The stretch from the line with "let r := Projection.scenario_interest" through the line with "Some (Projection.scenario_rent i *" in the records below: write it out exactly, and nothing else.

BEGIN Working data

Definition create (userData : IUserCreate) : Async JsObject :=
  let hashedPassword := bcrypt_hash (c_password userData) 12 in
  λ db,
  if existsb (clashes (c_username userData) (c_email userData)) (users db)
  then (inl UniqueConstraintError, db)
  else
    let user :=
      User.mk (cuid (next_cuid db)) (c_username userData)
        (c_email userData) (c_displayName userData) hashedPassword
        (c_avatar userData) (c_bio userData) 0 0 0 true None
        (now db) (now db) in
    (inr (userWithoutPassword (User.to_object user)),
     bump_cuid (set_users (λ us, us ++ [user]) db)).
End WithLibraries.

Definition findBy (where_ : User.t → bool) : Async (option JsObject) :=
  reads (λ db,
    match Prisma.findFirst where_ (users db) with
    | None => None
    | Some user => Some (userWithoutPassword (User.to_object user))
    end).

Definition findById (id : string) : Async (option JsObject) :=
  findBy (by_id id).

Definition findByEmail (email : string) : Async (option JsObject) :=
  findBy (λ u, String.eqb (User.email u) email).

Definition findByUsername (username : string) : Async (option JsObject) :=
  findBy (λ u, String.eqb (User.username u) username).

Definition apply_update (d : IUserUpdate) (t : Z) (u : User.t) : User.t :=
  User.mk (User.id u)
    (default (User.username u) (u_username d))
    (default (User.email u) (u_email d))
    (default (User.displayName u) (u_displayName d))
    (User.password u)
    (match u_avatar d with Some a => Some a | None => User.avatar u end)
    (match u_bio d with Some b => Some b | None => User.bio u end)
    (User.followersCount u) (User.followingCount u) (User.murmursCount u)
    (User.isActive u) (User.lastLogin u) (User.createdAt u) t.

(** [prisma.user.update] rejects when no row has the id, and when the new
    username or email is already taken by another row. *)
Definition update (id : string) (userData : IUserUpdate)
  : Async (option JsObject) := λ db,
  match Prisma.findFirst (by_id id) (users db) with
  | None => (inl RecordNotFoundError, db)
  | Some old =>
    let new := apply_update userData (now db) old in
    if existsb (λ u, negb (by_id id u) &&
                     clashes (User.username new) (User.email new) u)
               (users db)
    then (inl UniqueConstraintError, db)
    else (inr (Some (userWithoutPassword (User.to_object new))),
          set_users (Prisma.modify (by_id id) (apply_update userData (now db)))
                    db)
  end.

(** [data: counts] assigns each given counter; nothing is added to or
    subtracted from the stored value. *)
Definition apply_counts (c : Counts) (t : Z) (u : User.t) : User.t :=
  User.mk (User.id u) (User.username u) (User.email u) (User.displayName u)
    (User.password u) (User.avatar u) (User.bio u)
    (default (User.followersCount u) (n_followersCount c))
    (default (User.followingCount u) (n_followingCount c))
    (default (User.murmursCount u) (n_murmursCount c))
    (User.isActive u) (User.lastLogin u) (User.createdAt u) t.

Definition updateCounts (id : string) (counts : Counts) : Async unit :=
  λ db,
  match Prisma.findFirst (by_id id) (users db) with
  | None => (inl RecordNotFoundError, db)
  | Some _ =>
    (inr tt, set_users (Prisma.modify (by_id id) (apply_counts counts (now db)))
                       db)
  end.

(** The [select] of [search]: thirteen columns, listed one by one. *)
Definition search_select : list string :=
  [ "id"; "username"; "email"; "displayName"; "avatar"; "bio";
    "followersCount"; "followingCount"; "murmursCount"; "isActive";
    "lastLogin"; "createdAt"; "updatedAt" ].

Definition select (fields : list string) (o : JsObject) : JsObject :=
  filter (λ kv, kv.1 ∈ fields) o.

Section WithCollation.
(** [{ contains: query, mode: 'insensitive' }], decided by the database
    collation. *)
Variable contains_insensitive : string → string → bool.

Definition search_where (query : string) (u : User.t) : bool :=
  (contains_insensitive (User.username u) query ||
   contains_insensitive (User.displayName u) query) && User.isActive u.

Definition search (query : string) (limit offset : nat)
  : Async (list JsObject) :=
  reads (λ db,
    map (λ u, select search_select (User.to_object u))
        (Prisma.findMany (search_where query) User.followersCount
                         limit offset (users db))).
End WithCollation.
End UserService.

(** ** models/Like.ts *)

Module LikeService.
Definition by_key (userId murmurId : string) (l : Like.t) : bool :=
  String.eqb (Like.userId l) userId && String.eqb (Like.murmurId l) murmurId.

Section WithLibraries.
Variable cuid : nat → string.

(** [prisma.like.create]: the unique index on (userId, murmurId) and the
    two foreign keys are checked by the database. *)
Definition create (userId murmurId : string) : Async Like.t := λ db,
  if existsb (by_key userId murmurId) (likes db)
  then (inl UniqueConstraintError, db)
  else if existsb (UserService.by_id userId) (users db) &&
          existsb (λ m, String.eqb (Murmur.id m) murmurId) (murmurs db)
  then
    let row := Like.mk (cuid (next_cuid db)) userId murmurId (now db) in
    (inr row, bump_cuid (set_likes (λ ls, ls ++ [row]) db))
  else (inl ForeignKeyError, db).
Definition Errorf (msg : string) : error := Some msg.

(** ** The wire records of [codec] the handlers read and build *)

Module codec.

Inductive ErrorCode : Type :=
  | NONE
  | UNKNOWN_SERVER_ERROR
  | LEADER_NOT_AVAILABLE
  | COORDINATOR_LOAD_IN_PROGRESS
  | INVALID_GROUP_ID
  | UNKNOWN_MEMBER_ID
  | INVALID_SESSION_TIMEOUT
  | REBALANCE_IN_PROGRESS
  | INCONSISTENT_GROUP_PROTOCOL
  | TOPIC_AUTHORIZATION_FAILED
  | SASL_AUTHENTICATION_FAILED
  | MEMBER_ID_REQUIRED
  | GROUP_MAX_SIZE_REACHED.

Record GroupProtocol : Type := {
  ProtocolName : string;
  ProtocolMetadata : bytes
}.

Record GroupAssignment : Type := {
  ga_MemberId : string;
  MemberAssignment : bytes
}.

Record LeaveGroupMember : Type := {
  lgm_MemberId : string;
  lgm_GroupInstanceId : option string
}.

Record Member : Type := {
  m_MemberId : string;
  m_GroupInstanceId : option string;
  m_Metadata : bytes
}.

Record JoinGroupResp : Type := {
  jg_ErrorCode : ErrorCode;
  jg_GenerationId : Z;
  jg_ProtocolType : option string;
  jg_ProtocolName : string;
  jg_LeaderId : string;
  jg_MemberId : string;
  jg_Members : list Member
}.

Record SyncGroupResp : Type := {
  sg_ErrorCode : ErrorCode;
  sg_MemberAssignment : bytes
}.

Record LeaveGroupResp : Type := {
  lg_ErrorCode : ErrorCode;
  lg_Members : list LeaveGroupMember
}.

Record HeartbeatResp : Type := {
  hb_ErrorCode : ErrorCode
}.

End codec.

Import codec.

#[global] Instance ErrorCode_eq_dec : EqDecision ErrorCode.
Proof. solve_decision. Defined.

(** ** Configuration *)

Record KafsarConfig : Type := {
  GroupMinSessionTimeoutMs : Z;
  GroupMaxSessionTimeoutMs : Z;
  MaxConsumersPerGroup : Z;
  RebalanceTickMs : Z;
  InitialDelayedJoinMs : Z;
  MaxFetchRecord : Z;
  MinFetchWaitMs : Z;
  MaxFetchWaitMs : Z;
  ContinuousOffset : bool
}.

(** ** Groups and members *)

Inductive GroupStatus : Type :=
  | PreparingRebalance
  | CompletingRebalance
  | Stable
  | Dead
  | Empty.

#[global] Instance GroupStatus_eq_dec : EqDecision GroupStatus.
Proof. solve_decision. Defined.

Record memberMetadata : Type := {
  clientId : string;
  memberId : string;
  metadata : bytes;
  assignment : bytes;
  mm_protocolType : string;
  protocols : gmap string bytes;
  joinGenerationId : Z;
  syncGenerationId : Z
}.

Record Group : Type := {
  groupId : string;
  groupStatus : GroupStatus;
  supportedProtocol : string;
  groupProtocols : gmap string string;
  protocolType : string;
  leader : string;
  members : gmap string memberMetadata;
  canRebalance : bool;
  generationId : Z;
  sessionTimeoutMs : Z;
  partitionedTopic : list string
}.
(** * Mouse Movement Simulator: a shallow embedding of [main.py] and [config.py]

    The development follows the source top-down:
    - [F64]: IEEE-754 binary64 arithmetic (CPython's [float]), built on the
      executable specification of the Standard Library ([SpecFloat]);
    - [Py]: the Python operations the program uses on numbers (true division,
      [int()], [float ** int], [math.sqrt], [max]) together with the exceptions
      they raise;
    - a small state-and-exception monad over an explicit platform: cursor
      reads and writes, screen size, the random generator, sleeping, Ctrl-C;
    - the functions of [main.py], one definition each, under the names of the
      source;
    - the properties of the boundary calculator, the position sampler, the two
      trajectory generators, the movement type selector and the runner. *)

From Stdlib Require Import ZArith List Bool Lia String SpecFloat.
Import ListNotations.
Open Scope Z_scope.

(** ** Binary64 *)

Module F64.

Definition prec : Z := 53.
Definition emax : Z := 1024.

Definition add : spec_float -> spec_float -> spec_float := SFadd prec emax.
Definition sub : spec_float -> spec_float -> spec_float := SFsub prec emax.
Definition mul : spec_float -> spec_float -> spec_float := SFmul prec emax.
Definition div : spec_float -> spec_float -> spec_float := SFdiv prec emax.
Definition sqrt : spec_float -> spec_float := SFsqrt prec emax.
Definition opp : spec_float -> spec_float := SFopp.
Definition abs : spec_float -> spec_float := SFabs.
Definition ltb : spec_float -> spec_float -> bool := SFltb.
Definition leb : spec_float -> spec_float -> bool := SFleb.
Definition eqb : spec_float -> spec_float -> bool := SFeqb.

(** Nearest binary64 to the integer [z] (ties to even). *)
Definition of_Z (z : Z) : spec_float := binary_normalize prec emax z 0 false.

(** Nearest binary64 to [m * 2^e]. *)
Definition scaled (m e : Z) : spec_float := binary_normalize prec emax m e false.

(** Nearest binary64 to the rational [a / b], for [b <> 0]: the quotient of
    the two integers is rounded once. *)
Definition ratio (a b : Z) : spec_float :=
  match a with
  | 0 => S754_zero (b <? 0)
  | _ =>
    let '(mz, ez, lz) := SFdiv_core_binary prec emax (Z.abs a) 0 (Z.abs b) 0 in
    binary_round_aux prec emax (xorb (a <? 0) (b <? 0)) mz ez lz
  end.

Definition zero : spec_float := S754_zero false.
Definition one : spec_float := Eval vm_compute in of_Z 1.
Definition three : spec_float := Eval vm_compute in of_Z 3.

Definition is_zero (x : spec_float) : bool :=
  match x with S754_zero _ => true | _ => false end.

Definition is_nan (x : spec_float) : bool :=
  match x with S754_nan => true | _ => false end.

Definition is_finite (x : spec_float) : bool :=
  match x with S754_zero _ | S754_finite _ _ _ => true | _ => false end.

Definition sign (x : spec_float) : bool :=
  match x with
  | S754_zero s | S754_infinity s | S754_finite s _ _ => s
  | S754_nan => false
  end.

(** Integer part of a finite value, rounded toward zero. *)
Definition trunc (x : spec_float) : option Z :=
  match x with
  | S754_zero _ => Some 0
  | S754_finite s m e =>
    Some (cond_Zopp s (match e with
                       | Zneg p => Zpos m / 2 ^ Zpos p
                       | _ => Zpos m * 2 ^ e
                       end))
  | _ => None
  end.

End F64.

(** ** Python numbers and exceptions *)

Inductive exn : Type :=
| KeyboardInterrupt
| ValueError (msg : string)
| ZeroDivisionError
| OverflowError
| OSError.

(** Result of running a piece of the program: a value, a raised exception,
    or [Pending] when the iteration bound given to an unbounded loop of the
    model is used up (the program is still running). *)
Inductive res (A : Type) : Type :=
| Ok (a : A)
| Raise (e : exn)
| Pending.

Arguments Ok {A} a.
Arguments Raise {A} e.
Arguments Pending {A}.

Module Py.

(** [float(n)] as done implicitly when an [int] meets a [float]. *)
Definition float_of_int (n : Z) : res spec_float :=
  let x := F64.of_Z n in
  if F64.is_finite x then Ok x else Raise OverflowError.
(** X25. [load] succeeds as soon as the stimulus has a case and at least
    [filter_length] time points.  It does not look at the keys already
    present nor at the length of the sensor data: the key is appended to
    [datakeys] even when it is there already, [meg[key]] gets
    [time_meg - (M - 1)] columns and [covariates[key]] gets
    [time_stim + 1 - M] rows, row [i] being the windows [i] of all cases
    times the basis, divided by the square root of the number of columns
    of [meg[key]]. *)
Theorem load_succeeds (R : rcfType) (key : eqType) M B
    (s : store key) (self : REG_Data R key M B) (k : key)
    (meg : array2 R) (tstep_meg : R) (w : array2 R) :
  (0 < M)%N -> (0 < size (rows w))%N -> (M <= ncols w)%N ->
  exists s' self' m c,
    [/\ load s self k meg tstep_meg w = (s', self', None),
        store_get s' (datakeys self')
        = rcons (store_get s (datakeys self)) k,
        meg_ self' k = Some m /\ ncols m = (ncols meg - (M - 1))%N,
        covariates_ self' k = Some c /\
        size (rows c) = ((ncols w).+1 - M)%N
      & forall i, (i < (ncols w).+1 - M)%N ->
          nth [::] (rows c) i
          = flatten [seq [seq np_true_divide v
                                 (Num.sqrt (ncols meg - (M - 1))%:R)
                             | v <- dot_row (nth [::] X i) (basis self)]
                        | X <- covariate_from_stim w M]].
Proof. by move=> _; apply: load_ok. Qed.
Lemma sale_loop_bounds (P r : Q) (N n : nat) :
  0 < P -> 0 < r -> (0 < N)%nat ->
  0 <= Amortization.sale_loop n r (annuity P r N) P /\
  Amortization.sale_loop n r (annuity P r N) P <= P.
Proof.
  intros HP Hr HN.
  destruct (Nat.le_gt_cases n N) as [Hle|Hgt].
  - rewrite (sale_loop_within_term P r N n HP Hr HN Hle). split.
    + now apply annuity_balance_nonneg.
    + rewrite annuity_balance by assumption.
      pose proof (growth_gt_1 r N Hr HN) as Hg.
      assert (H1 : 1 <= (1 + r) ^ Z.of_nat n) by (apply Qpower_1_le; [lra | lia]).
      set (g := (1 + r) ^ Z.of_nat N) in *. clearbody g.
      set (gn := (1 + r) ^ Z.of_nat n) in *. clearbody gn.
      apply Qle_shift_div_r; [lra|].
      assert (0 <= P * (gn - 1)) by (apply Qmult_le_0_compat; lra). lra.
  - rewrite (sale_loop_after_term P r N n HP Hr HN) by lia. lra.
Qed.

Lemma payment_of_term (P r : Q) (t : Z) :
  0 < P -> 0 < r -> (0 < t)%Z ->
  Amortization.monthly_payment P r (t * 12) = Ok (annuity P r (Z.to_nat (t * 12))) /\
  (0 < Z.to_nat (t * 12))%nat.
Proof.
  intros HP Hr Ht. split; [|lia].
  rewrite <- (Z2Nat.id (t * 12)) at 1 by lia.
  apply annuity_payment; [assumption | assumption | lia].
Qed.

(** X13: in the sale estimate of [run_analysis], with a loan and a positive
    rate, the net sale proceeds are 92% of the projected sale price minus the
    remaining loan, the remaining loan lies between 0 and the amount
    borrowed, and once the holding period reaches the loan term the remaining
    loan is 0, so that the net proceeds are 92% of the sale price. *)
Theorem sale_proceeds (i : Projection.Inputs) :
  let price := App.parse_price (Projection.price_raw i) in
  let balance := price - price * Projection.scenario_down i / 100 in
  Projection.show_projection i = true ->
  (0 < Projection.projection_years i)%nat ->
  0 < balance ->
  0 < Projection.scenario_interest i / 100 / 12 ->
  (0 < Projection.loan_term i)%Z ->
  exists se sa,
    Projection.projections i = Ok (Some (se, sa)) /\
    Projection.projected_sale_price sa =
      price * (1 + Projection.appreciation_rate i / 100)
              ^ Z.of_nat (Projection.projection_years i) /\
    Projection.net_sale_proceeds sa ==
      (92 # 100) * Projection.projected_sale_price sa - Projection.remaining_loan sa /\
    0 <= Projection.remaining_loan sa /\
    Projection.remaining_loan sa <= balance /\
    ((Projection.loan_term i <= Z.of_nat (Projection.projection_years i))%Z ->
     Projection.remaining_loan sa == 0 /\
     Projection.net_sale_proceeds sa == (92 # 100) * Projection.projected_sale_price sa).
Proof.
  intros price balance Hshow Hyears Hbal Hr Ht.
  destruct (payment_of_term balance (Projection.scenario_interest i / 100 / 12)
              (Projection.loan_term i) Hbal Hr Ht) as [HM HN].
  set (N := Z.to_nat (Projection.loan_term i * 12)) in *.
  set (r := Projection.scenario_interest i / 100 / 12) in *.
  unfold Projection.projections. rewrite Hshow.
  assert (Hy : (0 <? Projection.projection_years i)%nat = true) by (apply Nat.ltb_lt; lia).
  rewrite Hy. cbn [andb]. fold price. fold balance. fold r. rewrite HM. cbn [bind].
  unfold Projection.sale. rewrite guarded_pct_ok. cbn [bind].
  eexists. eexists. split; [reflexivity|].
  cbn [Projection.projected_sale_price Projection.net_sale_proceeds
       Projection.remaining_loan].
  destruct (sale_loop_bounds balance r N (Projection.projection_years i * 12) Hbal Hr HN)
    as [B0 B1].
  set (bal := Amortization.sale_loop (Projection.projection_years i * 12) r
                (annuity balance r N) balance) in *.
  assert (Hmax : pymax bal 0 == bal).
  { unfold pymax. destruct (Qlt_bool bal 0) eqn:E; [|reflexivity].
    apply Qlt_bool_iff in E. lra. }
  split; [reflexivity|]. split; [ring|]. split; [lra|]. split; [lra|].
  intro Hlong.
  assert (Hz : bal == 0).
  { unfold bal. apply sale_loop_after_term; try assumption. unfold N. lia. }
  split; [lra|]. rewrite Hmax, Hz. ring.
Qed.

Lemma sale_proceeds_witness :
  exists se sa,
    Projection.projections long_projection = Ok (Some (se, sa)) /\
    Projection.remaining_loan sa == 0 /\
    Projection.net_sale_proceeds sa == (92 # 100) * Projection.projected_sale_price sa.
Proof.
  destruct (sale_proceeds long_projection) as (se & sa & E & _ & _ & _ & _ & H);
    [reflexivity | cbn; lia | reflexivity | reflexivity | cbn; lia |].
  exists se, sa. split; [exact E|]. apply H. cbn. lia.
Defined.

(** X14: the value and rent series of the projections have one entry per
    projected year, the entry of year y being price * (1 + appreciation)^y
    and rent * (1 + growth)^y; and for every projected year within the loan
    term the equity entry is the principal repaid by then,
    loan * ((1+r)^(12y) - 1) / ((1+r)^N - 1), between 0 and the loan. *)
Theorem projection_series (i : Projection.Inputs) :
  let price := App.parse_price (Projection.price_raw i) in
  let balance := price - price * Projection.scenario_down i / 100 in
  let r := Projection.scenario_interest i / 100 / 12 in
  let N := (Projection.loan_term i * 12)%Z in
  Projection.show_projection i = true ->
  (0 < Projection.projection_years i)%nat ->
  0 < balance -> 0 < r -> (0 < Projection.loan_term i)%Z ->
  exists se sa,
    Projection.projections i = Ok (Some (se, sa)) /\
    List.length (Projection.values se) = Projection.projection_years i /\
    List.length (Projection.rents se) = Projection.projection_years i /\
    List.length (Projection.equities se) = Projection.projection_years i /\
    (forall y, (y < Projection.projection_years i)%nat ->
       nth_error (Projection.values se) y =
         Some (price * (1 + Projection.appreciation_rate i / 100) ^ Z.of_nat (1 + y)) /\
       nth_error (Projection.rents se) y =
         Some (Projection.scenario_rent i *
               (1 + Projection.rent_growth_rate i / 100) ^ Z.of_nat (1 + y))) /\
    (forall y, (y < Projection.projection_years i)%nat ->
       (Z.of_nat (1 + y) <= Projection.loan_term i)%Z ->
       exists e, nth_error (Projection.equities se) y = Some e /\
                 e == balance * ((1 + r) ^ Z.of_nat ((1 + y) * 12) - 1) / ((1 + r) ^ N - 1) /\
                 0 <= e /\ e <= balance).
Proof.
  intros price balance r N Hshow Hyears Hbal Hr Ht.
  destruct (payment_of_term balance r (Projection.loan_term i) Hbal Hr Ht) as [HM HN].
  unfold Projection.projections. rewrite Hshow.
  assert (Hy : (0 <? Projection.projection_years i)%nat = true) by (apply Nat.ltb_lt; lia).
  rewrite Hy. cbn [andb]. fold price. fold balance. fold r. rewrite HM. cbn [bind].
  unfold Projection.sale. rewrite guarded_pct_ok. cbn [bind].
  eexists. eexists. split; [reflexivity|].
  unfold Projection.series.
  cbn [Projection.values Projection.rents Projection.equities].
  rewrite !length_map, !length_seq.
  split; [reflexivity|]. split; [reflexivity|]. split; [reflexivity|]. split.
  - intros y Hlt. rewrite !nth_error_map_seq.
    apply Nat.ltb_lt in Hlt. rewrite Hlt. split; reflexivity.
  - intros y Hlt Hterm. rewrite nth_error_map_seq.
    pose proof Hlt as Hlt'. apply Nat.ltb_lt in Hlt'. rewrite Hlt'.
    eexists. split; [reflexivity|].
    set (Nn := Z.to_nat (Projection.loan_term i * 12)) in *.
    assert (Hk : ((1 + y) * 12 <= Nn)%nat) by (unfold Nn; lia).
    assert (HNn : Z.of_nat Nn = N) by (unfold Nn, N; lia).
    rewrite equity_loop_no_break.
    2:{ intros j Hj. apply annuity_balance_nonneg; try assumption. lia. }
    pose proof (amortize_conservation ((1 + y) * 12) r (annuity balance r Nn) 0 balance) as Hc.
    pose proof (annuity_balance balance r Nn Hr HN ((1 + y) * 12) 0) as Hb.
    pose proof (annuity_balance_nonneg balance r Nn Hbal Hr HN ((1 + y) * 12) 0 Hk) as Hnn.
    pose proof (growth_gt_1 r Nn Hr HN) as Hg.
    rewrite HNn in Hb, Hg.
    assert (Hle : snd (Amortization.amortize ((1 + y) * 12) r (annuity balance r Nn)
                         0 balance) <= balance).
    { rewrite Hb.
      assert (H1 : 1 <= (1 + r) ^ Z.of_nat ((1 + y) * 12))
        by (apply Qpower_1_le; [lra | lia]).
      set (g := (1 + r) ^ N) in *. clearbody g.
      set (gn := (1 + r) ^ Z.of_nat ((1 + y) * 12)) in *. clearbody gn.
      apply Qle_shift_div_r; [lra|].
      assert (0 <= balance * (gn - 1)) by (apply Qmult_le_0_compat; lra). lra. }
    split; [|split; lra].
    setoid_replace (fst (Amortization.amortize ((1 + y) * 12) r (annuity balance r Nn)
                           0 balance))
      with (balance - snd (Amortization.amortize ((1 + y) * 12) r (annuity balance r Nn)
                             0 balance)) by lra.
    rewrite Hb. field. lra.
Qed.
(** On a reachable store [clients] returns a list exactly when its five
    selectors are valid; any error it raises is the Invalid Selector error of
    one of them. *)
Theorem clients_succeeds_iff_valid (db : Database) (s : Store)
  (protocol groups_ subworld gender : arg string) (birthyear : arg Z) :
  session db = Some s ->
  ((exists l, clients db protocol groups_ subworld gender birthyear = Ok l)
   <-> exists pr gr sw ge bys,
         check_validity protocol "protocol" (map protocol_name (tbl_protocol s))
           (map protocol_name (tbl_protocol s)) = Ok pr
         /\ check_validity groups_ "group" groups groups = Ok gr
         /\ check_validity subworld "subworld" (map subworld_name (tbl_subworld s)) [] = Ok sw
         /\ check_validity gender "gender" genders [] = Ok ge
         /\ check_validity birthyear "birthyear" VALID_BIRTHYEARS [] = Ok bys)
  /\ (forall e, clients db protocol groups_ subworld gender birthyear = Err e ->
        exists obj k valid,
          e = InvalidSelector obj k valid
          /\ In obj ["protocol"; "group"; "subworld"; "gender"; "birthyear"]).
Proof.
  intros Hs. split; [split |].
  - intros [l H]. destruct (clients_Ok db s _ _ _ _ _ l Hs H)
      as [pr [gr [sw [ge [bys [Hpr [Hgr [Hsw [Hge [Hby _]]]]]]]]]].
    exists pr, gr, sw, ge, bys. tauto.
  - intros [pr [gr [sw [ge [bys [Hpr [Hgr [Hsw [Hge Hby]]]]]]]]].
    eexists. apply (clients_valid db s _ _ _ _ _ pr gr sw ge bys); assumption.
  - intros e H. unfold clients in H.
    destruct (with_session db s Hs) as [Hv [Hq [Hpn Hsn]]].
    rewrite Hv, Hpn, Hsn, Hq in H. simpl in H.
    do 5 check_step H e. discriminate H.
Qed.
(** * backend/train/run.py: the federated-learning runner

    A shallow embedding of [FedAvgAndroidSave] (the strategy that saves
    aggregated weights), [fit_config], [server], [execute] and [run].

    Python effects are modelled by a state-and-exception monad over a
    [World]: the messages the connection will deliver and the trace of
    observable calls made so far (log records, replies sent, saves,
    server launches).  The calls that leave the file (the decoding of
    the wire format, numpy's addition, the save, the sending of a reply,
    the server launch) may raise. *)

From Stdlib Require Import ZArith QArith.
From stdpp Require Import gmap strings list pretty.

Local Open Scope Z_scope.

(** ** Python values and exceptions *)

(** The exceptions the file distinguishes.  [RuntimeError] stands for
    whatever an [except RuntimeError] clause matches (an instance of the
    class or of a subclass), [KeyboardInterrupt] for what an
    [except KeyboardInterrupt] clause matches, [OtherException] for an
    instance of any class that neither clause matches. *)
Inductive exn : Type :=
| RuntimeError (msg : string)
| KeyboardInterrupt
| OtherException (cls : string) (msg : string).

Definition is_RuntimeError (e : exn) : bool :=
  match e with RuntimeError _ => true | _ => false end.

Definition is_KeyboardInterrupt (e : exn) : bool :=
  match e with KeyboardInterrupt => true | _ => false end.

(** [str(err)] of an exception: its message. *)
Definition exn_str (e : exn) : string :=
  match e with
  | RuntimeError msg => msg
  | KeyboardInterrupt => ""
  | OtherException _ msg => msg
  end.

(** [flwr.common.Scalar]: the values of metrics and config dicts. *)
Inductive Scalar : Type :=
| SBool (b : bool)
| SBytes (bs : list Byte.byte)
| SFloat (q : Q)
| SInt (z : Z)
| SStr (s : string).

(** How a call ends: it returns a value, raises, or never comes back
    because it waits on a connection that delivers nothing more. *)
Inductive outcome (A : Type) : Type :=
| Return (a : A)
| Raise (e : exn)
| Blocked.
Arguments Return {A} a.
Arguments Raise {A} e.
Arguments Blocked {A}.

Definition returns {A} (o : outcome A) : bool :=
  match o with Return _ => true | _ => false end.

(** What numpy yields when it decodes a buffer or adds two arrays: the
    value, or a [ValueError] (a buffer whose size is no multiple of the
    element size, operands whose shapes do not fit). *)
Inductive result (A : Type) : Type :=
| Ok (a : A)
| ValueError (msg : string).
Arguments Ok {A} a.
Arguments ValueError {A} msg.

Global Instance result_ret : MRet result := λ A a, Ok a.

Global Instance result_bind : MBind result := λ A B f r,
  match r with
  | Ok a => f a
  | ValueError msg => ValueError msg
  end.

Global Instance result_fmap : FMap result := λ A B f r,
  match r with
  | Ok a => Ok (f a)
  | ValueError msg => ValueError msg
  end.

(** The exception object of a [ValueError]. *)
Definition exn_of_ValueError (msg : string) : exn :=
  OtherException "ValueError" msg.

(** ** [fit_config] *)

Definition fit_config (server_round : Z) : gmap string Scalar :=
  let config : gmap string Scalar :=
    <["batch_size" := SInt 32]> (<["local_epochs" := SInt 5]> ∅) in
  config.

Definition PORT : Z := 8080.

(** ** The effect monad *)

(** A computation over a world [W]: it ends with an [outcome] and leaves
    a world behind, also when it raises. *)
Definition M (W A : Type) : Type := W → outcome A * W.

Global Instance M_ret {W} : MRet (M W) := λ A a w, (Return a, w).

Global Instance M_bind {W} : MBind (M W) := λ A B f m w,
  match m w with
  | (Return a, w') => f a w'
  | (Raise e, w') => (Raise e, w')
  | (Blocked, w') => (Blocked, w')
  end.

END Working data

*Solution to this task:*
  let r := Projection.scenario_interest i / 100 / 12 in
  let N := (Projection.loan_term i * 12)%Z in
  Projection.show_projection i = true ->
  (0 < Projection.projection_years i)%nat ->
  0 < balance -> 0 < r -> (0 < Projection.loan_term i)%Z ->
  exists se sa,
    Projection.projections i = Ok (Some (se, sa)) /\
    List.length (Projection.values se) = Projection.projection_years i /\
    List.length (Projection.rents se) = Projection.projection_years i /\
    List.length (Projection.equities se) = Projection.projection_years i /\
    (forall y, (y < Projection.projection_years i)%nat ->
       nth_error (Projection.values se) y =
         Some (price * (1 + Projection.appreciation_rate i / 100) ^ Z.of_nat (1 + y)) /\
       nth_error (Projection.rents se) y =
         Some (Projection.scenario_rent i *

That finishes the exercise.